Il n'aurait pas eu recours à la pensée confuse que Dutton justifiait la mise en bande du mot R. Dutton pense que la prédiction égoïste de Chalmers des baisses de taux d'intérêt imminentes est la preuve qu'une récession arrive. Il ne s'agit pas de Superman que, si les taux étaient fortement réduits, l'objectif serait de prévenir une récession. Implique-t-il qu'il pourrait empêcher la récession sans réduire les taux?
Il est vrai que, grâce en partie à des taux élevés (mais aussi à une baisse antérieure dans les salaires réels et au fluage massif du support), les dépenses de consommation ont été faibles, de sorte que seule une forte croissance de la population a maintenu le produit intérieur brut. Beaucoup ont dit que cela signifie que nous avons subi une «récession par personne» au cours des deux dernières années.
Mais soyons réels. Et ne soyons pas induits en erreur par le marché monétaire et les bêtises favorisées par les médias que deux trimestriels successifs tombent dans le PIB réel constituent une récession «technique». Pourquoi les gens sensés vivent-ils dans la peur des récessions et que les dirigeants politiques responsables n'utilisent jamais le mot R avant de le faire?
Eh bien, ce n'est pas parce que le PIB est tombé en arrière pendant quelques trimestres. Ce qui peut prendre un peu plus de temps pour apparaître, c'est le conséquence d'une chute importante de l'activité économique: baisse de l'emploi et augmentation du chômage. C'est la vue de milliers de personnes qui perdent leur emploi, la peur que vous pourriez être la prochaine et la connaissance qu'il faudrait des semaines ou des mois pour trouver un nouvel emploi, qui fait peur aux gens normaux.

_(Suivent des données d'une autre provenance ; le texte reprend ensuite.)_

(* ===== verification/EmulatedXml.v ===== *)
(** The description the emulator serves ([src/src/emulator/xml.rs]) and the
    node graph the parser makes of it.

    The XML parser is a parameter; what is assumed of it is the tree it makes
    of this one description and of the three fallback definitions.  A small
    parser at the end shows that the trees are those of the texts. *)

From stdpp Require Import gmap.
From S2P Require Import Prelude Float64 Text Url Register Evaluator Errors NodeGraph Camera XmlGraph Description Emulator.

(** * The description *)

(** The text of the constant, a backquote for each of its quotation marks. *)
Definition description_source : text := str
"<?xml version=`1.0` encoding=`utf-8`?>
<RegisterDescription ModelName=`TheaterCam` VendorName=`Valstad`
    xmlns=`http://www.genicam.org/GenApi/Version_1_1`>
  <Integer Name=`Width`><pValue>WidthReg</pValue><Min>8</Min><Max>8192</Max></Integer>
  <IntReg Name=`WidthReg`>
    <Address>0x2000</Address><Length>4</Length><AccessMode>RW</AccessMode>
    <pPort>Device</pPort><Endianess>BigEndian</Endianess>
  </IntReg>
  <Integer Name=`Height`><pValue>HeightReg</pValue><Min>8</Min><Max>8192</Max></Integer>
  <IntReg Name=`HeightReg`>
    <Address>0x2004</Address><Length>4</Length><AccessMode>RW</AccessMode>
    <pPort>Device</pPort><Endianess>BigEndian</Endianess>
  </IntReg>
  <IntSwissKnife Name=`PayloadSize`>
    <pVariable Name=`W`>Width</pVariable>
    <pVariable Name=`H`>Height</pVariable>
    <Formula>W * H</Formula>
  </IntSwissKnife>
  <Command Name=`AcquisitionStart`>
    <pValue>AcqReg</pValue><CommandValue>1</CommandValue>
  </Command>
  <Command Name=`AcquisitionStop`>
    <pValue>AcqReg</pValue><CommandValue>0</CommandValue>
  </Command>
  <IntReg Name=`AcqReg`>
    <Address>0x2008</Address><Length>4</Length><AccessMode>RW</AccessMode>
    <pPort>Device</pPort><Endianess>BigEndian</Endianess>
  </IntReg>
  <Enumeration Name=`AcquisitionMode`>
    <EnumEntry Name=`Continuous`><Value>0</Value></EnumEntry>
    <EnumEntry Name=`SingleFrame`><Value>1</Value></EnumEntry>
    <pValue>AcqModeReg</pValue>
  </Enumeration>
  <IntReg Name=`AcqModeReg`>
    <Address>0x200C</Address><Length>4</Length><AccessMode>RW</AccessMode>
    <pPort>Device</pPort><Endianess>BigEndian</Endianess>
  </IntReg>
  <Enumeration Name=`PixelFormat`>
    <EnumEntry Name=`Mono8`><Value>17301505</Value></EnumEntry>
    <pValue>PixelFormatReg</pValue>
  </Enumeration>
  <IntReg Name=`PixelFormatReg`>
    <Address>0x2010</Address><Length>4</Length><AccessMode>RW</AccessMode>
    <pPort>Device</pPort><Endianess>BigEndian</Endianess>
  </IntReg>
  <Float Name=`ExposureTime`><pValue>ExposureReg</pValue></Float>
  <FloatReg Name=`ExposureReg`>
    <Address>0x2014</Address><Length>4</Length><AccessMode>RW</AccessMode>
    <pPort>Device</pPort><Endianess>BigEndian</Endianess>
  </FloatReg>
  <Float Name=`Gain`><pValue>GainReg</pValue></Float>
  <FloatReg Name=`GainReg`>
    <Address>0x2018</Address><Length>4</Length><AccessMode>RW</AccessMode>
    <pPort>Device</pPort><Endianess>BigEndian</Endianess>
  </FloatReg>
  <Port Name=`Device`/>
</RegisterDescription>".

Definition GENICAM_XML : text := (fun c => if c =? 96 then 34 else c) <$> description_source.

(** A line break and the indentation after it. *)
Definition nl (n : nat) : XmlNode := XText (10 :: replicate n 32).

Definition genicam_tree : XmlNode :=
  XElement (str "RegisterDescription") [(str "ModelName", str "TheaterCam"); (str "VendorName", str "Valstad")]
   [nl 2; elem "Integer" "Width" [leaf "pValue" "WidthReg"; leaf "Min" "8"; leaf "Max" "8192"]; nl 2;
    elem "IntReg" "WidthReg"
     [nl 4; leaf "Address" "0x2000"; leaf "Length" "4"; leaf "AccessMode" "RW"; nl 4; leaf "pPort" "Device";
      leaf "Endianess" "BigEndian"; nl 2];
    nl 2; elem "Integer" "Height" [leaf "pValue" "HeightReg"; leaf "Min" "8"; leaf "Max" "8192"]; nl 2;
    elem "IntReg" "HeightReg"
     [nl 4; leaf "Address" "0x2004"; leaf "Length" "4"; leaf "AccessMode" "RW"; nl 4; leaf "pPort" "Device";
      leaf "Endianess" "BigEndian"; nl 2];
    nl 2;
    elem "IntSwissKnife" "PayloadSize"
     [nl 4; elem "pVariable" "W" [XText (str "Width")]; nl 4; elem "pVariable" "H" [XText (str "Height")];
      nl 4; leaf "Formula" "W * H"; nl 2];
    nl 2; elem "Command" "AcquisitionStart" [nl 4; leaf "pValue" "AcqReg"; leaf "CommandValue" "1"; nl 2];
    nl 2; elem "Command" "AcquisitionStop" [nl 4; leaf "pValue" "AcqReg"; leaf "CommandValue" "0"; nl 2]; nl 2;
    elem "IntReg" "AcqReg"
     [nl 4; leaf "Address" "0x2008"; leaf "Length" "4"; leaf "AccessMode" "RW"; nl 4; leaf "pPort" "Device";
      leaf "Endianess" "BigEndian"; nl 2];
    nl 2;
    elem "Enumeration" "AcquisitionMode"
     [nl 4; elem "EnumEntry" "Continuous" [leaf "Value" "0"]; nl 4;
      elem "EnumEntry" "SingleFrame" [leaf "Value" "1"]; nl 4; leaf "pValue" "AcqModeReg"; nl 2];
    nl 2;
    elem "IntReg" "AcqModeReg"
     [nl 4; leaf "Address" "0x200C"; leaf "Length" "4"; leaf "AccessMode" "RW"; nl 4; leaf "pPort" "Device";
      leaf "Endianess" "BigEndian"; nl 2];
    nl 2;
    elem "Enumeration" "PixelFormat" [nl 4; elem "EnumEntry" "Mono8" [leaf "Value" "17301505"]; nl 4; leaf "pValue" "PixelFormatReg"; nl 2];
    nl 2;
    elem "IntReg" "PixelFormatReg"
     [nl 4; leaf "Address" "0x2010"; leaf "Length" "4"; leaf "AccessMode" "RW"; nl 4; leaf "pPort" "Device";
      leaf "Endianess" "BigEndian"; nl 2];
    nl 2; elem "Float" "ExposureTime" [leaf "pValue" "ExposureReg"]; nl 2;
    elem "FloatReg" "ExposureReg"
     [nl 4; leaf "Address" "0x2014"; leaf "Length" "4"; leaf "AccessMode" "RW"; nl 4; leaf "pPort" "Device";
      leaf "Endianess" "BigEndian"; nl 2];
    nl 2; elem "Float" "Gain" [leaf "pValue" "GainReg"]; nl 2;
    elem "FloatReg" "GainReg"
     [nl 4; leaf "Address" "0x2018"; leaf "Length" "4"; leaf "AccessMode" "RW"; nl 4; leaf "pPort" "Device";
      leaf "Endianess" "BigEndian"; nl 2];
    nl 2; elem "Port" "Device" []; nl 0].

Definition default_trees : list XmlNode :=
  [elem "Integer" "TLParamsLocked" [leaf "Value" "0"; leaf "Min" "0"; leaf "Max" "1"];
   elem "MaskedIntReg" "GevSCPSPacketSize"
     [nl 13; leaf "Address" "0xd04"; leaf "Length" "4"; leaf "AccessMode" "RW"; nl 13; leaf "pPort" "Device";
      leaf "Cachable" "NoCache"; nl 13; leaf "LSB" "31"; leaf "MSB" "16"; leaf "Endianess" "BigEndian"; nl 11];
   elem "IntReg" "GevTimestampTickFrequency"
     [nl 13; leaf "Address" "0x93c"; leaf "Length" "8"; leaf "AccessMode" "RO"; nl 13; leaf "pPort" "Device";
      leaf "Endianess" "BigEndian"; nl 11]].

(** The parser makes these trees of these texts. *)
Record reads_description {XL : XmlLib} : Prop := {
  rd_description : xml_document GENICAM_XML = Some genicam_tree;
  rd_defaults : xml_document <$> DEFAULT_NODES.*2 = Some <$> default_trees }.

(** * A parser for such texts *)

Fixpoint span (p : Z -> bool) (s : text) : text * text :=
  match s with
  | c :: s' => if p c then let '(a, b) := span p s' in (c :: a, b) else ([], s)
  | [] => ([], [])
  end.

Definition spaces (s : text) : text := snd (span (fun c => (c =? 32) || (c =? 10)) s).
Definition name_char (c : Z) : bool := negb (existsb (Z.eqb c) [32; 10; 47; 61; 62]).

(** Attributes up to the end of a start tag; namespaces are none. *)
Fixpoint tiny_attributes (fuel : nat) (s : text) : option (list (text * text) * text) :=
  match fuel, spaces s with
  | S fuel, (c :: _) as s =>
      if (c =? 47) || (c =? 62) then Some ([], s)
      else
        match span name_char s with
        | (name, 61 :: 34 :: s) =>
            match span (fun c => negb (c =? 34)) s with
            | (value, 34 :: s) =>
                '(rest, s) ← tiny_attributes fuel s;
                Some (if bool_decide (name = str "xmlns") then rest else (name, value) :: rest, s)
            | _ => None
            end
        | _ => None
        end
  | _, _ => None
  end.

(** The nodes up to an end tag. *)
Fixpoint tiny_nodes (fuel : nat) (s : text) : option (list XmlNode * text) :=
  match fuel, s with
  | _, [] | _, 60 :: 47 :: _ => Some ([], s)
  | S fuel, 60 :: s =>
      let '(tag, s) := span name_char s in
      '(attrs, s) ← tiny_attributes fuel s;
      match s with
      | 47 :: 62 :: s =>
          '(rest, s) ← tiny_nodes fuel s;
          Some (XElement tag attrs [] :: rest, s)
      | 62 :: s =>
          '(cs, s) ← tiny_nodes fuel s;
          match span name_char (drop 2 s) with
          | (tag', 62 :: s) =>
              if bool_decide (tag' = tag)
              then '(rest, s) ← tiny_nodes fuel s; Some (XElement tag attrs cs :: rest, s)
              else None
          | _ => None
          end
      | _ => None
      end
  | S fuel, s =>
      let '(t, s) := span (fun c => negb (c =? 60)) s in
      '(rest, s) ← tiny_nodes fuel s;
      Some (XText t :: rest, s)
  | O, _ => None
  end.

(** The document element, after a declaration if there is one. *)
Definition tiny_document (s : text) : option XmlNode :=
  let s := match s with 60 :: 63 :: _ => drop 1 (snd (span (fun c => negb (c =? 62)) s)) | _ => s end in
  '(cs, s) ← tiny_nodes (length s) s;
  if bool_decide (s = []) then List.find is_element cs else None.

Definition tiny_xml : XmlLib := {| xml_document := tiny_document |}.

Lemma tiny_reads : reads_description (XL := tiny_xml).
Proof. split; vm_compute; reflexivity. Qed.

(** * The graph *)

(** What feature calls change in it: the caches of the registers, the compiled
    formula and the literal behind [TLParamsLocked]. *)
Record Emu := mkEmu {
  e_width : option bytes; e_height : option bytes; e_acq : option bytes; e_mode : option bytes;
  e_format : option bytes; e_exposure : option bytes; e_gain : option bytes; e_compiled : option Expr; e_locked : Z;
  e_tick : option bytes }.
Definition Emu_eta (e : Emu) : Emu :=
  mkEmu (e_width e) (e_height e) (e_acq e) (e_mode e) (e_format e) (e_exposure e) (e_gain e) (e_compiled e) (e_locked e) (e_tick e).
#[export] Instance set_e_width : Setter e_width := ltac:(derive_setter Emu_eta e_width).
#[export] Instance set_e_height : Setter e_height := ltac:(derive_setter Emu_eta e_height).
#[export] Instance set_e_acq : Setter e_acq := ltac:(derive_setter Emu_eta e_acq).
#[export] Instance set_e_mode : Setter e_mode := ltac:(derive_setter Emu_eta e_mode).
#[export] Instance set_e_format : Setter e_format := ltac:(derive_setter Emu_eta e_format).
#[export] Instance set_e_exposure : Setter e_exposure := ltac:(derive_setter Emu_eta e_exposure).
#[export] Instance set_e_gain : Setter e_gain := ltac:(derive_setter Emu_eta e_gain).
#[export] Instance set_e_compiled : Setter e_compiled := ltac:(derive_setter Emu_eta e_compiled).
#[export] Instance set_e_locked : Setter e_locked := ltac:(derive_setter Emu_eta e_locked).
#[export] Instance set_e_tick : Setter e_tick := ltac:(derive_setter Emu_eta e_tick).

Definition Emu_new : Emu := mkEmu None None None None None None None None 0 None.

Definition word_register (a : Z) (c : option bytes) (kind : RegKind) : Node :=
  NRegister (mkRegisterCommon [LitInt a] (LitInt 4) RW WriteAround c) kind.
Definition int_kind : RegKind := KInt Unsigned Big None None.
Definition to (id : nat) : ValueRef := VLink (LId id).

Definition mode_entries : list (text * Z) := [(str "Continuous", 0); (str "SingleFrame", 1)].
Definition format_entries : list (text * Z) := [(str "Mono8", 17301505)].

Definition emu_nodes (e : Emu) : list NodeData :=
  [named "Width" (NInteger (to 1) (LitInt 8) (LitInt 8192) VNone);
   named "WidthReg" (word_register WIDTH_REG (e_width e) int_kind);
   named "Height" (NInteger (to 3) (LitInt 8) (LitInt 8192) VNone);
   named "HeightReg" (word_register HEIGHT_REG (e_height e) int_kind);
   named "PayloadSize" (NSwissKnife (mkFormulaSlot (str "W * H") (e_compiled e)) [(str "W", LId 0); (str "H", LId 2)]);
   named "AcquisitionStart" (NCommand (to 7) (LitInt 1));
   named "AcquisitionStop" (NCommand (to 7) (LitInt 0));
   named "AcqReg" (word_register ACQ_REG (e_acq e) int_kind);
   named "AcquisitionMode" (NEnumeration (to 9) mode_entries);
   named "AcqModeReg" (word_register ACQ_MODE_REG (e_mode e) int_kind);
   named "PixelFormat" (NEnumeration (to 11) format_entries);
   named "PixelFormatReg" (word_register PIXEL_FORMAT_REG (e_format e) int_kind);
   named "ExposureTime" (NFloat (to 13) VNone VNone);
   named "ExposureReg" (word_register EXPOSURE_REG (e_exposure e) (KFloatReg Big));
   named "Gain" (NFloat (to 15) VNone VNone);
   named "GainReg" (word_register GAIN_REG (e_gain e) (KFloatReg Big));
   named "Device" NPort;
   named "TLParamsLocked" (NInteger (LitInt (e_locked e)) (LitInt 0) (LitInt 1) VNone);
   named "GevSCPSPacketSize"
     (NRegister (mkRegisterCommon [LitInt 0xd04] (LitInt 4) RW NoCache None) (KInt Unsigned Big (Some 31) (Some 16)));
   named "GevTimestampTickFrequency"
     (NRegister (mkRegisterCommon [LitInt 0x93c] (LitInt 8) RO WriteAround (e_tick e)) int_kind)].

Definition emu_names : gmap text nat := list_to_map (zip (nd_name <$> emu_nodes Emu_new) (seq 0 20)).
Definition emu_graph (e : Emu) (visiting : list nat) : Genicam := mkGenicam (emu_nodes e) emu_names ∅ visiting.

(** The parser is asked for the description and the fallback definitions only. *)
Lemma add_defaults_ext (XL XL' : XmlLib) defaults : forall b,
  Forall (fun t => xml_document (XmlLib := XL) t = xml_document (XmlLib := XL') t) defaults.*2 ->
  add_defaults (XL := XL) defaults b = add_defaults (XL := XL') defaults b.
Proof.
  induction defaults as [|[name snippet] defaults IH]; intros b H; [done|]. cbn in H. apply Forall_cons in H as [H1 H2].
  cbn. case_bool_decide; [by apply IH|]. rewrite H1. destruct (xml_document (XmlLib := XL') snippet); cbn; [by apply IH|reflexivity].
Qed.

Lemma parse_xml_ext (XL XL' : XmlLib) xml :
  Forall (fun t => xml_document (XmlLib := XL) t = xml_document (XmlLib := XL') t) (xml :: DEFAULT_NODES.*2) ->
  parse_xml (XL := XL) xml = parse_xml (XL := XL') xml.
Proof.
  intros [H1 H2]%Forall_cons. unfold parse_xml. rewrite H1.
  destruct (xml_document (XmlLib := XL') xml); cbn [ok_or mbind result_bind]; [|reflexivity].
  by rewrite (add_defaults_ext XL XL' _ _ H2).
Qed.

Lemma agree_on (XL XL' : XmlLib) l l' : xml_document (XmlLib := XL) <$> l = Some <$> l' ->
  xml_document (XmlLib := XL') <$> l = Some <$> l' ->
  Forall (fun t => xml_document (XmlLib := XL) t = xml_document (XmlLib := XL') t) l.
Proof.
  revert l'. induction l as [|t l IH]; intros [|x l'] H H'; try discriminate; constructor.
  - injection H as E _. injection H' as E' _. congruence.
  - injection H as _ E. injection H' as _ E'. by apply (IH l').
Qed.

Lemma tiny_parses : parse_xml (XL := tiny_xml) GENICAM_XML = Ok (emu_graph Emu_new []).
Proof. vm_compute. reflexivity. Qed.

Lemma emulated_parses {XL : XmlLib} : reads_description -> parse_xml GENICAM_XML = Ok (emu_graph Emu_new []).
Proof.
  intros [H1 H2]. destruct tiny_reads as [T1 T2]. rewrite <- tiny_parses. apply parse_xml_ext.
  constructor; [by rewrite H1, T1|]. by apply (agree_on _ _ _ default_trees).
Qed.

Malgré les faibles dépenses des ménages, le marché des emplois a été résilient.Crédit: Louie Douvis
Donc, si nous sommes en «récession par personne» depuis deux ans, qu'est-il arrivé au marché des emplois à cette époque? L'emploi total a augmenté de plus de 750 000, la proportion de personnes avec l'âge ouvrière avec des emplois est presque la plus élevée qu'elle ait jamais été, et le taux de chômage a augmenté de 0,5 point de pourcentage pour encore une baisse de 4%.

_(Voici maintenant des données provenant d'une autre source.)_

(** X2: when the permission request itself throws, the same [catch] branch
    runs as for a failed position fetch: the position is never asked for, the
    region falls back to the default literal, the message kept is the
    fetch-failure one, and the map screen is rendered. *)
Theorem mount_permission_request_throws
    (e : JSError) (pos : Settled LocationObject) :
  mount (mkEnvironment (Rejected e) pos)
  = (mkState (Some defaultRegion) [] true false false
             (Some "Could not fetch location. Please check your GPS settings."),
     [RequestForegroundPermissionsAsync; ConsoleError "Location error:" e])
  /\ position_requests (snd (mount (mkEnvironment (Rejected e) pos))) = 0%nat
  /\ mapRef_current (fst (mount (mkEnvironment (Rejected e) pos))) = true.
Proof. repeat split; reflexivity. Qed.

Lemma mount_cases (env : Environment) :
  (exists status pos,
     env = mkEnvironment (Fulfilled status) pos
     /\ status <> "granted"
     /\ mount env = (deniedState, [RequestForegroundPermissionsAsync]))
  \/ (exists location,
        env = mkEnvironment (Fulfilled "granted") (Fulfilled location)
        /\ mount env
           = (mkState (Some (mkRegion (coords_latitude (coords location))
                                      (coords_longitude (coords location))
                                      0.005%float 0.005%float))
                      [] true false false None,
              [RequestForegroundPermissionsAsync;
               GetCurrentPositionAsync
                 (mkLocationOptions Highest (Some 10000%Z))]))
  \/ (exists e,
        env = mkEnvironment (Fulfilled "granted") (Rejected e)
        /\ mount env
           = (mkState (Some defaultRegion) [] true false false
                      (Some fetchFailedMsg),
              [RequestForegroundPermissionsAsync;
               GetCurrentPositionAsync
                 (mkLocationOptions Highest (Some 10000%Z));
               ConsoleError "Location error:" e]))
  \/ (exists e pos,
        env = mkEnvironment (Rejected e) pos
        /\ mount env
           = (mkState (Some defaultRegion) [] true false false
                      (Some fetchFailedMsg),
              [RequestForegroundPermissionsAsync;
               ConsoleError "Location error:" e])).
Proof.
  destruct env as [[status|e] pos].
  - destruct (String.eqb_spec status "granted") as [-> | Hne].
    + destruct pos as [location|e].
      * right; left. exists location. split; reflexivity.
      * right; right; left. exists e. split; reflexivity.
    + left. exists status, pos. split; [reflexivity|]. split; [exact Hne|].
      unfold mount, commit. cbn [permission position].
      rewrite initialize_denied by exact Hne. reflexivity.
  - right; right; right. exists e, pos. split; reflexivity.
Qed.

(** X3: however the two requests settle, the mount effect ends with both
    loading flags cleared, no point and selection on; it asks for the
    permission exactly once, and for the position exactly once when the
    permission resolved to granted and never otherwise. *)
Theorem mount_always_settles (env : Environment) :
  loading (fst (mount env)) = false
  /\ loadingLocation (fst (mount env)) = false
  /\ polygonPoints (fst (mount env)) = []
  /\ isSelecting (fst (mount env)) = true
  /\ permission_requests (snd (mount env)) = 1%nat
  /\ (permission env = Fulfilled "granted" ->
      position_requests (snd (mount env)) = 1%nat)
  /\ (permission env <> Fulfilled "granted" ->
      position_requests (snd (mount env)) = 0%nat).
Proof.
  destruct (mount_cases env)
    as [(status & pos & -> & Hne & ->)
       | [(location & -> & ->) | [(e & -> & ->) | (e & pos & -> & ->)]]];
    cbn [permission]; repeat split; try reflexivity;
    try (intros Hp; exfalso; apply Hp; reflexivity);
    try discriminate.
  intros [= Hs]. contradiction.
Qed.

Cela vous ressemble-t-il à une récession? C'est l'antithèse complète d'une récession, c'est pourquoi la réserve a été si réticent à réduire les taux d'intérêt.

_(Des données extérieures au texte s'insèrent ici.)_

(** * Workday event collector: incremental fetch, normalisation and
      boundary deduplication

    A shallow embedding of
    [Packs/Workday/Integrations/WorkdayEventCollector/WorkdayEventCollector.py]
    together with the part of Python's [datetime] library the collector
    calls, and the properties of the fetch cursor proved over it. *)

From Stdlib Require Import ZArith Ascii String List Lia Sorting.Sorted.
From stdpp Require Import gmap strings list lexico sorting.
From Equations Require Import Equations.

Local Open Scope Z_scope.
#[local] Set Warnings "-clear-no-such-hyp".

(** ** Exceptions and fallible computations *)

(** The exceptions the collector can meet: [ValueError] and [TypeError] come
    from [datetime.strptime] and [list.remove], [DemistoException] from the
    HTTP client. *)
Inductive exn : Type :=
| ValueError
| TypeError
| DemistoException (msg : string).

Inductive result (A : Type) : Type :=
| Ok (a : A)
| Raise (e : exn).
Arguments Ok {A} a.
Arguments Raise {A} e.

Global Instance result_ret : MRet result := λ A a, Ok a.
Global Instance result_bind : MBind result := λ A B f m,
  match m with
  | Ok a => f a
  | Raise e => Raise e
  end.

Definition raises {A} (m : result A) : Prop :=
  match m with
  | Ok _ => False
  | Raise _ => True
  end.

(** ** The fragment of Python's [datetime] used by the collector *)

Module Datetime.

(** A naive [datetime] value. *)
Record datetime : Type := mkDatetime {
  year : Z;
  month : Z;
  day : Z;
  hour : Z;
  minute : Z;
  second : Z;
  microsecond : Z
}.

(** [datetime] objects compare field by field, most significant first. *)
Definition fields (d : datetime) : Z * (Z * (Z * (Z * (Z * (Z * Z))))) :=
  (year d, (month d, (day d, (hour d, (minute d, (second d, microsecond d)))))).

Definition before (a b : datetime) : Prop := lexico (fields a) (fields b).

Global Instance before_dec (a b : datetime) : Decision (before a b).
Proof. unfold before. apply _. Defined.

(** [a > b] *)
Definition gt (a b : datetime) : bool := bool_decide (before b a).

(** [a <= b] *)
Definition le (a b : datetime) : Prop := ¬ before b a.

Global Instance le_dec (a b : datetime) : Decision (le a b).
Proof. unfold le. apply _. Defined.

Definition is_leap (y : Z) : bool :=
  (y mod 4 =? 0) && (negb (y mod 100 =? 0) || (y mod 400 =? 0)).

Definition days_in_month (y m : Z) : Z :=
  if m =? 2 then (if is_leap y then 29 else 28)
  else if (m =? 4) || (m =? 6) || (m =? 9) || (m =? 11) then 30
  else 31.

(** The range checks of the [datetime] constructor. *)
Definition valid (d : datetime) : bool :=
  (1 <=? year d) && (year d <=? 9999) &&
  (1 <=? month d) && (month d <=? 12) &&
  (1 <=? day d) && (day d <=? days_in_month (year d) (month d)) &&
  (0 <=? hour d) && (hour d <=? 23) &&
  (0 <=? minute d) && (minute d <=? 59) &&
  (0 <=? second d) && (second d <=? 59) &&
  (0 <=? microsecond d) && (microsecond d <=? 999999).

(** [dt.replace(microsecond=us)] returns a new object. *)
Definition replace_microsecond (d : datetime) (us : Z) : datetime :=
  mkDatetime (year d) (month d) (day d) (hour d) (minute d) (second d) us.

(** *** Format strings *)

Inductive directive : Type :=
| Dir_Y | Dir_m | Dir_d | Dir_H | Dir_M | Dir_S | Dir_f
| Lit (c : ascii).

Definition directive_of (c : ascii) : option directive :=
  if Ascii.eqb c "Y" then Some Dir_Y
  else if Ascii.eqb c "m" then Some Dir_m
  else if Ascii.eqb c "d" then Some Dir_d
  else if Ascii.eqb c "H" then Some Dir_H
  else if Ascii.eqb c "M" then Some Dir_M
  else if Ascii.eqb c "S" then Some Dir_S
  else if Ascii.eqb c "f" then Some Dir_f
  else None.

(** Splits a format into directives and literal characters; a directive
    outside the ones above is not supported. *)
Fixpoint compile_format (fmt : list ascii) : option (list directive) :=
  match fmt with
  | [] => Some []
  | c :: rest =>
    if Ascii.eqb c "%" then
      match rest with
      | [] => None
      | k :: rest' =>
        d ← directive_of k; ds ← compile_format rest'; Some (d :: ds)
      end
    else ds ← compile_format rest; Some (Lit c :: ds)
  end.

Dans cette campagne, il y a eu beaucoup trop de pleurnichards quant au coût de la vie sans presque aucune reconnaissance d'un fait qui aurait dû nous remercier tous nos stars chanceuses: notre marché des emplois n'a jamais été mieux. Presque tous ceux qui veulent un emploi peuvent en trouver un – ou plus d'un.
Dans tous les efforts de Dutton pour nous convaincre, la vie est insupportable, et c'est uniquement la faute d'Albanais, il n'y a eu aucune mention de notre marché des emplois de pointe. Dans toute notre apitoiement sur soi, nous avons permis à un homme sans intérêt pour l'économie et peu de connaissances de l'économie pour nous induire en erreur.